What this task involves
Copy exactly the lines of the data below that run from the line holding "Definition ev_1 : Record" through the line holding "Definition monitor : MonitoringHook", both ends included.

Extracted information
(** A Blob read back from the failed-event rows: B at position 101. *)
Definition blob_retry : Blob := Blob_init [ev_B] "L" (Some 101) None.

(** The customer id of an event: its ["customer_id"] field, empty when the
    event has none. *)
Fixpoint customer_of (e : Record) : string :=
  match e with
  | [] => ""
  | (k, v) :: rest => if String.eqb k "customer_id" then v else customer_of rest
  end.

(** A sink that takes A and reports B (index 1) failed with code 5. *)
Definition upload_partial : ads_hook_v2.Sink :=
  ads_hook_v2.mkSink customer_of
    (λ calls cid payload, ads_hook_v2.RecordFailures [(1%nat, 5)] ["ack"]).

(** A sink whose upload raises [DataOutConnectorError] (error number 10). *)
Definition upload_down : ads_hook_v2.Sink :=
  ads_hook_v2.mkSink customer_of
    (λ calls cid payload, ads_hook_v2.TransportError 10).

(** A sink that takes every record. *)
Definition upload_ok : ads_hook_v2.Sink :=
  ads_hook_v2.mkSink customer_of
    (λ calls cid payload, ads_hook_v2.RecordFailures [] []).

(** A sink that takes the records of customer 12345 and fails
    transport-wide on any other customer. *)
Definition upload_one_customer : ads_hook_v2.Sink :=
  ads_hook_v2.mkSink customer_of
    (λ calls cid payload,
       if String.eqb cid "12345" then ads_hook_v2.RecordFailures [] ["ack"]
       else ads_hook_v2.TransportError 10).

(** The events of the hook tests: two conversions of customers 12345 and
    12346. *)
Definition ev_1 : Record := [("customer_id", "12345"); ("gclid", "123abc")].
Definition ev_2 : Record := [("customer_id", "12346"); ("gclid", "123abc")].

Definition bq_hook : InputHook :=
  mkInputHook "L" (λ processed, [None; Some blob_L]).

Definition monitor : MonitoringHook :=
  mkMonitoringHook [Some blob_retry] [mkRange "L" 0 100].

(** Blob objects are truthy; the monitoring hook is constructed without
    error. *)
Definition env : Env :=
  mkEnv (λ _, true) (λ _ _ _ _ _ _, Ok monitor).

(** An environment whose monitoring hook refuses its parameters. *)
Definition env_bad_monitoring : Env :=
  mkEnv (λ _, true) (λ _ _ _ _ _ _, Raise MonitoringValueError).

Definition operator (is_retry return_report enable_monitoring : bool)
    : Operator :=
  mkOperator "tcrm_bq_to_ads_oc_v2" is_retry return_report enable_monitoring
    "tcrm_monitoring_dataset" "tcrm_monitoring_table" "bigquery_default"
    bq_hook (ads_hook_v2.as_output_hook upload_partial).

(** Instance dictionary left by [BaseOperator.__init__]. *)
Definition base_attrs : gmap string PyAttr :=
  {[ "task_id" := AStr "fetch_data" ]}.

(** A table of Airflow variables. *)
Definition vars : gmap string PyVal :=
  {[ "bq_dataset_id" := VStr "test_dataset";
     "tcrm_bq_to_ads_oc_v2_bq_dataset_id" := VStr "prefix_test_dataset";
     "bq_table_id" := VStr "test_table";
     "ads_cm_membership_lifespan" := VStr "8";
     "api_version" := VStr "thirteen" ]}.

(** [BigQueryToAdsOCDagV2.create_task] (bq_to_ads_oc_dag_v2.py, lines
    48-80), given the outcome of the operator constructor. *)
Definition create_task (operator_init : bool → result unit)
    (is_retry : bool) : result string :=
  _ ← operator_init is_retry;
  Ok (base_dag.get_task_id "bq_to_ads_oc" is_retry).

(** A DAG object with the given switches. *)
Definition dag (is_retry is_run cleanup : bool)
    (operator_init : bool → result unit) : base_dag.BaseDag :=
  base_dag.mkBaseDag "tcrm_bq_to_ads_oc_v2" 0 3 (VStr "@once")
    is_retry is_run false true cleanup 50
    (VStr "tcrm_monitoring_dataset") (VStr "tcrm_monitoring_table")
    (VStr "bigquery_default") (create_task operator_init).

Definition cleanup_ok (ds tb conn : PyVal) (days : Z) : result unit := Ok ().

Definition retry_task : base_dag.Task :=
  base_dag.mkTask "bq_to_ads_oc_retry_task" (base_dag.Delivery true).
Definition run_task : base_dag.Task :=
  base_dag.mkTask "bq_to_ads_oc_task" (base_dag.Delivery false).
Definition cleanup_task : base_dag.Task :=
  base_dag.mkTask "cleanup" base_dag.Cleanup.

End fixtures.

(** ** Counting the calls of a trace *)







(** ** Reading a workflow graph *)


(** The suffixes of the variables [BaseDag.__init__] reads, each appended
    to the DAG's name. *)
Definition BaseDag_suffixes : list string :=
  ["_retries"; "_retry_delay"; "_schedule"; "_is_retry"; "_is_run";
   "_enable_run_report"; "_enable_monitoring"; "_enable_monitoring_cleanup";
   "_days_to_live"; "_monitoring_dataset"; "_monitoring_table";
   "_monitoring_bq_conn_id"].


(** * Properties *)

(** ** The loop of [execute] *)

Lemma execute_step_falsy env self st blb :
  truthy (blob_bool env) blb = false → execute_step env self st blb = st.
Proof.
  destruct blb as [b|]; simpl; [|done].
  intros ->. done.
Qed.

Lemma execute_step_truthy env self st b :
  blob_bool env b = true →
  let r := send_events (output_hook self) (loop_sink st) b in
  execute_step env self st (Some b) =
    mkLoop (loop_reports st ++ [reports r.1]) r.2
           (loop_trace st ++ iteration_effects self (b, r.1)).
Proof.
  intros Hb. unfold execute_step, iteration_effects. rewrite Hb.
  destruct (send_events _ _ b) as [b' sink'] eqn:Hs. simpl.
  destruct (enable_monitoring self); simpl.
  - by rewrite <- app_assoc.
  - done.
Qed.

Lemma truthy_blobs_cons blob_bool blb items :
  truthy_blobs blob_bool (blb :: items) =
    (if truthy blob_bool blb then option_list blb else [])
    ++ truthy_blobs blob_bool items.
Proof.
  unfold truthy_blobs. simpl.
  destruct blb as [b|]; simpl; [|done].
  by destruct (blob_bool b).
Qed.

(** The loop adds, for the truthy Blobs in order, their iteration effects
    to the trace and their reports to the local list. *)
Lemma execute_loop_spec env self items st :
  let pairs := sent_pairs (output_hook self) (loop_sink st)
                 (truthy_blobs (blob_bool env) items) in
  loop_trace (execute_loop env self items st) =
    loop_trace st ++ pairs ≫= iteration_effects self ∧
  loop_reports (execute_loop env self items st) =
    loop_reports st ++ (reports ∘ snd <$> pairs).
Proof.
  revert st. induction items as [|blb items IH]; intros st.
  - simpl. by rewrite !app_nil_r.
  - cbn [execute_loop]. rewrite truthy_blobs_cons.
    destruct (truthy (blob_bool env) blb) eqn:Hb.
    + destruct blb as [b|]; [simpl in Hb|done].
      rewrite (execute_step_truthy _ _ _ _ Hb).
      match goal with |- context [execute_loop _ _ _ ?s] =>
        specialize (IH s) end.
      simpl in *.
      destruct (send_events _ (loop_sink st) b) as [b' sink'] eqn:Hs.
      simpl in *. destruct IH as [-> ->].
      by rewrite <- !app_assoc.
    + rewrite (execute_step_falsy _ _ _ _ Hb). apply IH.
Qed.

Lemma sent_pairs_fst hook sink blobs : (sent_pairs hook sink blobs).*1 = blobs.
Proof.
  revert sink. induction blobs as [|b blobs IH]; intros sink; simpl; [done|].
  destruct (send_events hook sink b) as [b' sink']. simpl. by rewrite IH.
Qed.

Lemma sent_pairs_length hook sink blobs :
  length (sent_pairs hook sink blobs) = length blobs.
Proof. by rewrite <- (sent_pairs_fst hook sink blobs) at 2; rewrite length_fmap. Qed.

Lemma sends_app tr1 tr2 : sends (tr1 ++ tr2) = sends tr1 ++ sends tr2.
Proof. apply omap_app. Qed.

Lemma sends_iterations self pairs :
  sends (pairs ≫= iteration_effects self) = pairs.*1.
Proof.
  induction pairs as [|p pairs IH]; [done|].
  cbn [mbind list_bind fmap list_fmap]. rewrite sends_app, IH.
  unfold iteration_effects, record_outcome.
  by destruct (enable_monitoring self).
Qed.

Lemma source_calls_app tr1 tr2 :
  source_calls (tr1 ++ tr2) = source_calls tr1 ++ source_calls tr2.
Proof. apply filter_app. Qed.

Lemma source_calls_iterations self pairs :
  source_calls (pairs ≫= iteration_effects self) = [].
Proof.
  induction pairs as [|p pairs IH]; [done|].
  cbn [mbind list_bind]. rewrite source_calls_app, IH.
  unfold iteration_effects, record_outcome.
  by destruct (enable_monitoring self).
Qed.

Lemma source_calls_select self monitor :
  source_calls (select_blob_generator self monitor).2 =
    (select_blob_generator self monitor).2.
Proof. unfold select_blob_generator. by destruct (is_retry self). Qed.

(** A run whose monitoring hook is constructed returns, and its outcome is
    the source-selection calls followed by the iterations over the truthy
    Blobs of the selected source. *)
Lemma execute_spec env self monitor :
  run_monitor env self = Ok monitor →
  let pairs := run_pairs env self monitor in
  execute env self =
    Ok (mkOutcome
          (if return_report self then Some (reports ∘ snd <$> pairs) else None)
          ((select_blob_generator self monitor).2
             ++ pairs ≫= iteration_effects self)
          (reports ∘ snd <$> pairs)).
Proof.
  unfold run_monitor, run_pairs, execute. intros ->. simpl.
  destruct (select_blob_generator self monitor) as [gen calls] eqn:Hsel.
  simpl.
  pose proof (execute_loop_spec env self gen
                (mkLoop [] (sink_init (output_hook self)) calls)) as [Ht Hr].
  simpl in Ht, Hr. by rewrite Ht, Hr.
Qed.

Task response
Definition ev_1 : Record := [("customer_id", "12345"); ("gclid", "123abc")].
Definition ev_2 : Record := [("customer_id", "12346"); ("gclid", "123abc")].

Definition bq_hook : InputHook :=
  mkInputHook "L" (λ processed, [None; Some blob_L]).

Definition monitor : MonitoringHook :=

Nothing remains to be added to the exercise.